### [Collection entries]
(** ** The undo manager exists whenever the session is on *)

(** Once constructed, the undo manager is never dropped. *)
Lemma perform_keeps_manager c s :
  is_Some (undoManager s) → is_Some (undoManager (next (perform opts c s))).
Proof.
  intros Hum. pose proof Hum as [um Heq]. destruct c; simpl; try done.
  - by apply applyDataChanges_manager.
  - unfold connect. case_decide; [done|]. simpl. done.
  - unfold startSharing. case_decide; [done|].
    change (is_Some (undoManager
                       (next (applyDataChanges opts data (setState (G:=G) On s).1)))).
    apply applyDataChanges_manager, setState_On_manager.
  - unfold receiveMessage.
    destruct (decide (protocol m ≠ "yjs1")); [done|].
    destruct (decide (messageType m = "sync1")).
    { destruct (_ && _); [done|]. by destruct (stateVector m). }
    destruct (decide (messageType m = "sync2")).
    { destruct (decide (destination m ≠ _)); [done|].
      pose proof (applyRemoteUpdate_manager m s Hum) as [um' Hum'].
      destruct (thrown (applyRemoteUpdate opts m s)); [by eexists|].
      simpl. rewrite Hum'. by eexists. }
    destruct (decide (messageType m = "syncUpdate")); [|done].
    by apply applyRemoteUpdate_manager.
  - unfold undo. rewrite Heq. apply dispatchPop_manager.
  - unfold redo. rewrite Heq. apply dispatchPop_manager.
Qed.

### [Exercise directions]
Quote only the lines from the one containing "destruct (thrown (applyRemoteUpdate" through the final line of the records, with both ends included.

### [Task result]
      destruct (thrown (applyRemoteUpdate opts m s)); [by eexists|].
      simpl. rewrite Hum'. by eexists. }
    destruct (decide (messageType m = "syncUpdate")); [|done].
    by apply applyRemoteUpdate_manager.
  - unfold undo. rewrite Heq. apply dispatchPop_manager.
  - unfold redo. rewrite Heq. apply dispatchPop_manager.
Qed.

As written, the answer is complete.